• **What the task requires**:
Print the lines in the listing below that fall between the line with "(** ** The source" and the line with "Some (I64, Wasm.isub)", those two lines included, exactly as they stand and with nothing else.
** Opening Data block **
Definition Read_inst_size (inst : WASM_INST) (pc : list Z) : outcome Z :=
  let pc := drop 1 pc in
  n ← (if 0 <? Numopr inst then Read_opr_size_valty pc (_size1 inst) else mret 0);
  let pc := if 0 <? Numopr inst then drop (Z.to_nat n) pc else pc in
  n ← (if 1 <? Numopr inst then k ← Read_opr_size_valty pc (_size2 inst); mret (UINT32 (n + k)) else mret n);
  n ← (if decide (Encode inst = BrTable) then
         _ ← Is_True (Numopr inst =? 0);
         vec_size ← Read_leb128 pc;
         vec_size_field_len ← Read_opr_size_leb128 pc;
         let pc := drop (Z.to_nat vec_size_field_len) pc in
         '(n, pc) ← br_table_size (length pc) 0 (UINT32 vec_size) (UINT32 (n + vec_size_field_len)) pc;
         next_opr_size ← Read_opr_size_leb128 pc;
         mret (UINT32 (n + next_opr_size))
       else mret n);
  mret (UINT32 (n + 1)).

(** Bytes, little endian. *)
Fixpoint le_bytes (k : nat) (pc : list Z) : outcome Z :=
  match k, pc with
  | O, _ => mret 0
  | S _, [] => Err MemFault
  | S k, b :: pc => v ← le_bytes k pc; mret (b + 256 * v)
  end.

Definition Read_const_value (pc : list Z) (valty : VALTYPE) : outcome Z :=
  match valty with
  | I32 | I64 => v ← Read_signed_leb128 pc; mret (UINT64 v)
  | F32 => le_bytes 4 pc
  | F64 => le_bytes 8 pc
  | _ => _ ← Is_True_Rel false; Err Uninit
  end.

Definition Save_wasm_pc (pc : nat) (inst : WASM_INST) : outcome WASM_INST :=
  _ ← Is_True (Numopr inst <? 3); mret (set_wasm_pc pc inst).

(** The loop of [Read_insts]; each instruction takes a byte at least. *)
Fixpoint read_insts_loop (fuel : nat) (inst_buf : list Z) (pc : nat) : outcome (list WASM_INST) :=
  if (length inst_buf <=? pc)%nat then mret [] else
  match fuel with
  | O => Err FuelOut
  | S fuel =>
      opcode ← Read_uint8 (drop pc inst_buf);
      wasm_inst ← OPCODE_inst opcode;
      wasm_inst ← Save_wasm_pc pc wasm_inst;
      size ← Read_inst_size wasm_inst (drop pc inst_buf);
      insts ← read_insts_loop fuel inst_buf (pc + Z.to_nat size);
      mret (wasm_inst :: insts)
  end.
Definition Read_insts (inst_buf : list Z) : outcome (list WASM_INST) :=
  read_insts_loop (length inst_buf) inst_buf 0.

(** ** The tables of the converter *)
Record U_OPC_TY_PAIR : Set := mkPAIR { pr_opcode : Z; pr_valty : VALTYPE }.
Definition Get_ty_am (p : U_OPC_TY_PAIR) : outcome TY_AM := UWINST_TY_AM (pr_opcode p).
Definition Set_valty (t : VALTYPE) (p : U_OPC_TY_PAIR) : U_OPC_TY_PAIR := mkPAIR (pr_opcode p) t.
Definition Set_opcode (o : Z) (p : U_OPC_TY_PAIR) : U_OPC_TY_PAIR := mkPAIR (UINT32 o) (pr_valty p).

Definition UOPCODE_inst (opcode : Z) (type : VALTYPE) : U_OPC_TY_PAIR := mkPAIR (UINT16 opcode) type.

Definition UOPCODE_from_wasm (opcode : WINST_OPCODE) : outcome U_OPC_TY_PAIR :=
  match list_find (fun x => x.1.1 = opcode) op_map with
  | Some (_, (_, uop, type)) => mret (mkPAIR (UINT16 uop) type)
  | None => _ ← Is_True false; mret (mkPAIR 0 I32)
  end.

Definition Conv_to_long_opcode (short_opcode : Z) : outcome Z :=
  match list_find (fun x => x.1 = short_opcode) UWASM_OP_SL_MAP with
  | Some (_, (_, long)) => mret long
  | None => _ ← Is_True_Rel false; mret 0
  end.

Definition Conv_wasm_opc_to_builtin (opc : WINST_OPCODE) : outcome Z :=
  match list_find (fun x => x.1 = opc) WINST_OPCODE_BUILTIN with
  | Some (_, (_, code)) => mret code
  | None => _ ← Is_True false; mret Builtin.UBT_UNKNOWN
  end.

(** [WABT_ENUM], the numbers of [wabt::Type]. *)
Definition WABT_I32 : Z := -1.
Definition WABT_I64 : Z := -2.
Definition WABT_F32 : Z := -3.
Definition WABT_F64 : Z := -4.
Definition WABT_Void : Z := -0x40.
Definition WABT_Any : Z := 0.
Definition wabt_op_tab : list (Z * VALTYPE) := [(WABT_I32, I32); (WABT_I64, I64); (WABT_F32, F32); (WABT_F64, F64)].

(** The parameter is a [UINT32]. *)
Definition Conv_wabt_ty (wabt_enum : Z) : outcome VALTYPE :=
  match list_find (fun x => x.1 = INT32 wabt_enum) wabt_op_tab with
  | Some (_, (_, t)) => mret t
  | None => _ ← Is_True false; mret I32
  end.
Definition Conv_ty_wabt (valty : Z) : outcome Z :=
  match list_find (fun x => valty_num x.2 = valty) wabt_op_tab with
  | Some (_, (w, _)) => mret w
  | None => _ ← Is_True false; mret WABT_Void
  end.
End Reader.
Definition conv_func_end (u : U_OPC_TY_PAIR) (ins_cnt : Z) : CM CFLOW :=
  let res_num := length (sg_results (wf_sig func)) in
  _ ← lift (Is_True (Z.of_nat res_num <? 3));
  c ← get;
  if (res_num =? 0)%nat then mret (ADD_INST u [])
  else match from_unreachable (cv_stack c) with
  | Some stk => _ ← modify (set_stack stk); mret CONTINUE_LOOP
  | None =>
      if negb (bool_decide (cv_stack c = [])) && (length (cv_stack c) =? res_num)%nat then
        _ ← end_results 0 res_num; mret (ADD_INST u [])
      else
        prev ← graph_get (Stmt_by_inst (ins_cnt - 1));
        if bool_decide (st_opcode prev = Return) then mret CONTINUE_LOOP
        else _ ← lift (Is_True_Rel (negb (fc_stack_check (cv_ctx c)))); mret (ADD_INST u [])
  end.

Definition conv_end (u : U_OPC_TY_PAIR) (cur ins_cnt : Z) : CM CFLOW :=
  s ← stmt_at cur;
  parent_id ← lift (of_option Uninit (st_parent s));
  parent_stmt ← stmt_at parent_id;
  if bool_decide (st_kind parent_stmt = WINST_STMT_ROOT_BLOCK) then conv_func_end u ins_cnt
  else conv_block_end u parent_id.
(* ===== verification/Straight.v ===== *)
(** * Straight-line code: what the converter emits

  The instructions without control flow, memory or calls: constants, locals, the total
  operators on integers.  [emit] says which instructions the converter adds for each, as
  a function of what the operand stack stands for; the theorem of this file is that
  [conv_insts] adds those, for any encoding of the immediates. *)

From S2P Require Import Prelude CInt BitField Wasm Isa Inst Expand Ubh UModule StrTab TypeEncoder Encoder Code Leb128 Winst Splitting LocalTable Graph Converter Convert Alloc.
From Stdlib Require Import ZArith Lia.
Local Open Scope Z_scope.
Import WINST.

(** ** The source

  The operators with the type of their operands and result.  The comparisons of i64 are
  not among them: the handler leaves their result in an i64 register. *)
Definition int_op (o : WINST_OPCODE) : option (VALTYPE * (Z -> Z -> Z -> Z)) :=
  let cmp f := fun (N i j : Z) => b2z (f N i j) in
  match o with
  | I32Add => Some (I32, Wasm.iadd) | I64Add => Some (I64, Wasm.iadd)
  | I32Sub => Some (I32, Wasm.isub) | I64Sub => Some (I64, Wasm.isub)
  | I32Mul => Some (I32, Wasm.imul) | I64Mul => Some (I64, Wasm.imul)
  | I32And => Some (I32, fun _ => Wasm.iand) | I64And => Some (I64, fun _ => Wasm.iand)
  | I32Or => Some (I32, fun _ => Wasm.ior) | I64Or => Some (I64, fun _ => Wasm.ior)
  | I32Xor => Some (I32, fun _ => Wasm.ixor) | I64Xor => Some (I64, fun _ => Wasm.ixor)
  | I32Eq => Some (I32, cmp (fun _ => Wasm.ieq)) | I32Ne => Some (I32, cmp (fun _ => Wasm.ine))
  | I32LtS => Some (I32, cmp Wasm.ilt_s) | I32LtU => Some (I32, cmp (fun _ => Wasm.ilt_u))
  | I32GtS => Some (I32, cmp Wasm.igt_s) | I32GtU => Some (I32, cmp (fun _ => Wasm.igt_u))
  | I32LeS => Some (I32, cmp Wasm.ile_s) | I32LeU => Some (I32, cmp (fun _ => Wasm.ile_u))
  | I32GeS => Some (I32, cmp Wasm.ige_s) | I32GeU => Some (I32, cmp (fun _ => Wasm.ige_u))
  | _ => None
  end.

Inductive SIMPLE : Type :=
  | S_Nop
  | S_Drop
  | S_Const (t : VALTYPE) (v : Z)
  | S_LocalGet (i : nat)
  | S_LocalSet (i : nat)
  | S_LocalTee (i : nat)
  | S_Op (o : WINST_OPCODE).

(** The instruction that an encoded one is, when its immediate is in range. *)
Definition leb_s (N : Z) (L : nat) (v : Z) : bool :=
  (0 <? L)%nat && (L <=? 10)%nat && bool_decide (in_s (7 * Z.of_nat L) v) && bool_decide (in_s N v).
Definition leb_u (L : nat) (v : Z) : bool :=
  (0 <? L)%nat && (L <=? 5)%nat && (0 <=? v) && (v <? 2 ^ (7 * Z.of_nat L)) && (v <? 2 ^ 32).
Definition source_of (c : CODED) : option SIMPLE :=
  match cd_imms c with
  | [] => match cd_op c with
          | Nop => Some S_Nop
          | Drop => Some S_Drop
          | o => _ ← int_op o; Some (S_Op o)
          end
  | [LEB L v] => match cd_op c with
          | I32Const => if leb_s 32 L v then Some (S_Const I32 v) else None
          | I64Const => if leb_s 64 L v then Some (S_Const I64 v) else None
          | LocalGet => if leb_u L v then Some (S_LocalGet (Z.to_nat v)) else None
          | LocalSet => if leb_u L v then Some (S_LocalSet (Z.to_nat v)) else None
          | LocalTee => if leb_u L v then Some (S_LocalTee (Z.to_nat v)) else None
          | _ => None
          end
  | _ => None
  end.

Section Straight.
Context {cb : ConvBuild}.
Variable locs : list VALTYPE.

(** ** What fits the converter

  The types are right; the registers are those an instruction can name; and a local is
  not assigned while the operand stack still stands for its old value. *)
Definition push_temp (t : VALTYPE) (ss : list SLOT) : option (list SLOT) :=
  if is_value_type t && (base locs t + temps t ss <? 126) then Some (STemp t :: ss) else None.
Definition has_type (s : SLOT) (t : VALTYPE) : bool := bool_decide (slot_ty locs s = Some t).
Definition free_of (i : nat) (ss : list SLOT) : bool := bool_decide (SLocal i ∉ ss).

Definition check1 (i : SIMPLE) (ss : list SLOT) : option (list SLOT) :=
  match i, ss with
  | S_Nop, _ => Some ss
  | S_Drop, _ :: ss => Some ss
  | S_Const ((I32 | I64) as t) _, _ => push_temp t ss
  | S_LocalGet i, _ => if bool_decide (is_Some (locs !! i)) then Some (SLocal i :: ss) else None
  | S_LocalSet i, s :: ss =>
      t ← locs !! i; if has_type s t && free_of i ss then Some ss else None
  | S_LocalTee i, s :: ss' =>
      t ← locs !! i; if has_type s t && free_of i ss' then Some ss else None
  | S_Op o, s2 :: s1 :: ss => '(t, _) ← int_op o; if has_type s1 t && has_type s2 t then push_temp t ss else None
  | _, _ => None
  end.
Fixpoint check (is_ : list SIMPLE) (ss : list SLOT) : option (list SLOT) :=
  match is_ with [] => Some ss | i :: is_ => ss ← check1 i ss; check is_ ss end.

(** ** What is emitted *)
Definition inst_for (opc : Z) (t : VALTYPE) (content : list Z) : INST :=
  mkINST opc t (match UWINST_TY_AM opc with Ok am => am | Err _ => TY_AM32 end) content.
Definition opcode_for (o : WINST_OPCODE) : Z :=
  match list_find (fun x => x.1.1 = o) op_map with Some (_, (_, uop, _)) => UINT16 uop | None => 0 end.
Definition emit1 (i : SIMPLE) (ss : list SLOT) : list INST :=
  match i, ss with
  | S_Const I64 v, _ =>
      [inst_for Opcode.CONST_L I64 [slot_reg locs (STemp I64) ss; Z.land (UINT64 v) 0xFFFFFFFF];
       inst_for Opcode.CONST_L_HIGH I64 [slot_reg locs (STemp I64) ss; Z.shiftr (UINT64 v) 32]]
  | S_Const t v, _ => [inst_for Opcode.CONST_L t [slot_reg locs (STemp t) ss; Z.land (UINT64 v) 0xFFFFFFFF]]
  | S_LocalSet i, s :: ss | S_LocalTee i, s :: ss =>
      [inst_for Opcode.MOV (default I32 (locs !! i)) [local_reg locs i; slot_reg locs s ss]]
  | S_Op o, s2 :: s1 :: ss =>
      match int_op o with
      | Some (t, _) => [inst_for (opcode_for o) t [slot_reg locs (STemp t) ss; slot_reg locs s1 ss; slot_reg locs s2 (s1 :: ss)]]
      | None => []
      end
  | _, _ => []
  end.
Fixpoint emit (is_ : list SIMPLE) (ss : list SLOT) : list INST :=
  match is_ with
  | [] => []
  | i :: is_ => emit1 i ss ++ match check1 i ss with Some ss => emit is_ ss | None => [] end
  end.

(** The most temporaries of a type in use at a time. *)
Fixpoint peak (t : VALTYPE) (is_ : list SIMPLE) (ss : list SLOT) : Z :=
  Z.max (temps t ss)
    match is_ with
    | [] => 0
    | i :: is_ => match check1 i ss with Some ss => peak t is_ ss | None => 0 end
    end.
Lemma peak_ge t is_ ss : temps t ss <= peak t is_ ss.
Proof. destruct is_; cbn [peak]; lia. Qed.
Lemma peak_cons t i is_ ss ss' : check1 i ss = Some ss' -> peak t is_ ss' <= peak t (i :: is_) ss.
Proof. intros H. cbn [peak]. rewrite H. lia. Qed.
End Straight.

(** ** Adding an instruction to the current function *)
Definition body_app (ws : list Z) (b : U_CODE_BODY.t) : U_CODE_BODY.t :=
  U_CODE_BODY.mk (U_CODE_BODY._ubh_code b) (U_CODE_BODY._inst_tab b ++ ws) (U_CODE_BODY._lab_tab b) (U_CODE_BODY._lab_name_tab b).
Fixpoint app_last (ws : list Z) (l : list U_CODE_BODY.t) : list U_CODE_BODY.t :=
  match l with [] => [] | [b] => [body_app ws b] | b :: l => b :: app_last ws l end.
Definition app_code (ws : list Z) (e : U_ENCODER.t) : U_ENCODER.t :=
  U_ENCODER.set_codes (U_ENCODER._cur_func_idx e) (app_last ws (U_ENCODER._u_inst_encoder e)) e.

Lemma body_app_app w1 w2 b : body_app (w1 ++ w2) b = body_app w2 (body_app w1 b).
Proof. unfold body_app. cbn. now rewrite app_assoc. Qed.
Lemma body_app_nil b : body_app [] b = b.
Proof. destruct b. unfold body_app. cbn. now rewrite app_nil_r. Qed.
Lemma app_last_snoc ws v b : app_last ws (v ++ [b]) = v ++ [body_app ws b].
Proof. induction v as [|a v IH]; [reflexivity|]. cbn. rewrite IH. now destruct v. Qed.
Lemma app_last_app w1 w2 l : app_last (w1 ++ w2) l = app_last w2 (app_last w1 l).
Proof.
  destruct (decide (l = [])) as [->|Hl]; [reflexivity|]. destruct (exists_last Hl) as (v & b & ->).
  now rewrite !app_last_snoc, body_app_app.
Qed.
Lemma app_last_nil l : app_last [] l = l.
Proof.
  destruct (decide (l = [])) as [->|Hl]; [reflexivity|]. destruct (exists_last Hl) as (v & b & ->).
  now rewrite app_last_snoc, body_app_nil.
Qed.
Lemma length_app_last ws l : length (app_last ws l) = length l.
Proof. induction l as [|a l IH]; [reflexivity|]. cbn. destruct l; [reflexivity|]. cbn [length] in *. now rewrite IH. Qed.
(** The labels placed are those allotted, each once. *)
Lemma item_labels_items p : forall depth h env lab ss ss', check_code depth h p ss = Some ss' ->
  item_labels (items env lab p ss) ≡ₚ seq lab (labels p).
Proof.
  induction p as [|cd k IH|b IHb k IHk|b IHb k IHk|b IHb k IHk|b1 IH1 b2 IH2 k IHk|L v k IH|L v k IH|k IH];
    intros depth h env lab ss ss' H; cbn [check_code items labels item_labels] in *.
  - reflexivity.
  - destruct (source_of cd) as [i|]; [|discriminate]. cbn [mbind option_bind] in H. destruct (_ <=? _)%nat; [|discriminate].
    destruct (check1 locs i ss) as [ss1|]; [|discriminate]. cbn [mbind option_bind] in H.
    rewrite item_labels_app, item_labels_insts. eapply IH, H.
  - destruct (check_code (S depth) _ b ss) as [sb|] eqn:Eb; [|discriminate]. cbn [mbind option_bind] in H.
    rewrite item_labels_app. cbn [item_labels]. rewrite (IHb _ _ _ _ _ _ Eb), (IHk _ _ _ _ _ _ H).
    cbn [seq Nat.add]. rewrite seq_app. cbn [Nat.add]. symmetry. apply Permutation_middle.
  - destruct (check_code (S depth) _ b ss) as [sb|] eqn:Eb; [|discriminate]. cbn [mbind option_bind] in H.
    rewrite item_labels_app. cbn [item_labels]. rewrite (IHb _ _ _ _ _ _ Eb), (IHk _ _ _ _ _ _ H).
    cbn [seq Nat.add]. rewrite seq_app. cbn [Nat.add]. constructor. symmetry. apply Permutation_middle.
  - destruct (pop_cond h ss) as [ss1|] eqn:Ep; [|discriminate]. apply pop_cond_inv in Ep as (s & -> & _). cbn [mbind option_bind tail] in *.
    destruct (check_code (S depth) _ b ss1) as [sb|] eqn:Eb; [|discriminate]. cbn [mbind option_bind] in H.
    rewrite item_labels_app. cbn [item_labels]. rewrite (IHb _ _ _ _ _ _ Eb), (IHk _ _ _ _ _ _ H).
    cbn [seq Nat.add]. rewrite seq_app. cbn [Nat.add]. symmetry. apply Permutation_middle.
  - destruct (pop_cond h ss) as [ss1|] eqn:Ep; [|discriminate]. apply pop_cond_inv in Ep as (s & -> & _). cbn [mbind option_bind tail] in *.
    destruct (check_code (S depth) _ b1 ss1) as [s1|] eqn:E1; [|discriminate]. cbn [mbind option_bind] in H.
    destruct (decide (s1 = ss1)); [|discriminate]. destruct (check_code (S depth) _ b2 ss1) as [s2|] eqn:E2; [|discriminate]. cbn [mbind option_bind] in H.
    rewrite item_labels_app. cbn [item_labels]. rewrite item_labels_app. cbn [item_labels].
    rewrite (IH1 _ _ _ _ _ _ E1), (IH2 _ _ _ _ _ _ E2), (IHk _ _ _ _ _ _ H), seq_arms. set (o := (S lab + labels b1)%nat).
    set (x := seq (S lab) _). set (y := seq _ (labels b2)). set (z := seq _ (labels k)).
    transitivity (x ++ lab :: o :: S o :: y ++ z); [|symmetry; exact (Permutation_middle x (o :: S o :: y ++ z) lab)].
    apply Permutation_app_head. rewrite <- (Permutation_middle y (lab :: z) (S o)), <- (Permutation_middle y z lab).
    rewrite (perm_swap lab (S o)), (perm_swap lab o). reflexivity.
  - destruct (_ && _); [|discriminate]. eapply IH, H.
  - destruct (pop_cond h ss) as [ss1|] eqn:Ep; [|discriminate]. apply pop_cond_inv in Ep as (s & -> & _). cbn [mbind option_bind tail] in *.
    destruct (_ && _); [|discriminate]. eapply IH, H.
  - destruct (pop_results h ss) as [ss1|] eqn:Ep; [|discriminate]. cbn [mbind option_bind] in H.
    assert (drop (length res) ss = ss1) as -> by (apply pop_results_inv in Ep as [(-> & ->)|(t & s & -> & -> & _)]; reflexivity).
    rewrite item_labels_app, item_labels_insts. eapply IH, H.
Qed.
** Closing Data block **
• **Task answer**:
(** ** The source

  The operators with the type of their operands and result.  The comparisons of i64 are
  not among them: the handler leaves their result in an i64 register. *)
Definition int_op (o : WINST_OPCODE) : option (VALTYPE * (Z -> Z -> Z -> Z)) :=
  let cmp f := fun (N i j : Z) => b2z (f N i j) in
  match o with
  | I32Add => Some (I32, Wasm.iadd) | I64Add => Some (I64, Wasm.iadd)
  | I32Sub => Some (I32, Wasm.isub) | I64Sub => Some (I64, Wasm.isub)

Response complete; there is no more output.